What to produce: Search the entries below for the word "lines" and copy each line that has it.

(Saved data entries)
┄┄┄┄┄┄┄┄┄┄

(* ===== verification/Routing.v ===== *)
(** * Routing: tunnel routes (internal/routing)

    The route manager ([route.go]) over its backend interface ([backend.go]),
    and the netsh, ip-route and BSD backends ([netsh.go], [iproute.go],
    [bsdroute.go]) over a command runner.  The state file is the list of routes
    it holds.  [RouteLaws] is the contract a backend keeps on two views of the
    system, its routes and its interface metrics. *)

From Stdlib Require Import ZArith Lia Ascii.
From stdpp Require Import gmultiset.
From S2P Require Import Prelude GoStrings NetIP GoText Runner.

Record Route := mkRoute { Dest : string; Gateway : string; Iface : string; Metric : Z }.

Record Backend (O : Type) := mkBackend {
  Name : string;
  be_Add : O → Route → O * result string unit;
  be_Delete : O → Route → O * result string unit;
  be_SetMetric : O → string → Z → O * result string unit;
  be_GetMetric : O → string → O * result string Z;
  be_BlockIPv6 : O → string → O * result string unit;
  be_RestoreIPv6 : O → O * result string unit
}.
Arguments mkBackend {_}. Arguments Name {_}. Arguments be_Add {_}. Arguments be_Delete {_}.
Arguments be_SetMetric {_}. Arguments be_GetMetric {_}. Arguments be_BlockIPv6 {_}.
Arguments be_RestoreIPv6 {_}.

(** ** Backends *)

(** [strings.EqualFold(tok, "metric")]: these letters fold within ASCII only. *)
Definition is_metric_word (tok : string) : bool :=
  String.eqb (of_chars (map lower_char (chars tok))) "metric".

Fixpoint digit_prefix (l : list Ascii.ascii) : list Ascii.ascii :=
  match l with
  | c :: l' => if (48 <=? byte_val c) && (byte_val c <=? 57) then c :: digit_prefix l' else []
  | [] => []
  end.

(** [fmt.Sscanf(s, "%d", &n)]: a sign, digits, and whatever follows. *)
Definition Sscanf_d (s : string) : option Z :=
  match chars s with
  | ("-"%char | "+"%char) as c :: l => strconv_Atoi (of_chars (c :: digit_prefix l))
  | l => strconv_Atoi (of_chars (digit_prefix l))
  end.

Fixpoint metric_in (f : list string) : option Z :=
  match f with
  | tok :: ((v :: _) as f') =>
    if is_metric_word tok
    then match Sscanf_d v with Some n => Some n | None => metric_in f' end
    else metric_in f'
  | _ => None
  end.

Fixpoint find_metric (lines : list string) : option Z :=
  match lines with
  | [] => None
  | l :: lines => match metric_in (strings_Fields l) with Some n => Some n | None => find_metric lines end
  end.

Definition ipv6RuleName : string := "VeilNet-IPv6-Block".
Section backends.
Context {O : Type} `{Runner O}.

Definition errUnsupported (os : string) : string :=
  "routing: no backend on " +:+ os +:+ " (refusing to run without tunnel routes)".
Definition unsupportedBackend (os : string) : Backend O :=
  let e := errUnsupported os in
  mkBackend ("unsupported(" +:+ os +:+ ")") (fun o _ => (o, Err e)) (fun o _ => (o, Err e))
    (fun o _ _ => (o, Err e)) (fun o _ => (o, Err e)) (fun o _ => (o, Err e)) (fun o => (o, Err e)).

(** *** Windows: netsh *)

Definition windows_GetMetric (o : O) (iface : string) : O * result string Z :=
  match Run o "netsh" ["interface"; "ipv4"; "show"; "interface"; quoted iface] with
  | (o, Err e) => (o, Err e)
  | (o, Ok out) =>
    (o, match find_metric (strings_Split out nl) with
        | Some n => Ok n
        | None => Err "routing: metric not found"
        end)
  end.

Definition windows_BlockIPv6 (o : O) (tunnelIface : string) : O * result string unit :=
  exec_all o
    [("netsh", ["advfirewall"; "firewall"; "add"; "rule"; "name=" +:+ ipv6RuleName; "dir=out";
                "action=block"; "remoteip=::/0"; "description=VeilNet IPv6 leak block"]);
     ("netsh", ["interface"; "ipv6"; "set"; "interface"; quoted tunnelIface;
                "routerdiscovery=disabled"; "managedaddress=disabled"; "otherstateful=disabled"])].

┄┄┄┄┄┄┄┄┄┄

Exercise output:
Fixpoint find_metric (lines : list string) : option Z :=
  match lines with
  | l :: lines => match metric_in (strings_Fields l) with Some n => Some n | None => find_metric lines end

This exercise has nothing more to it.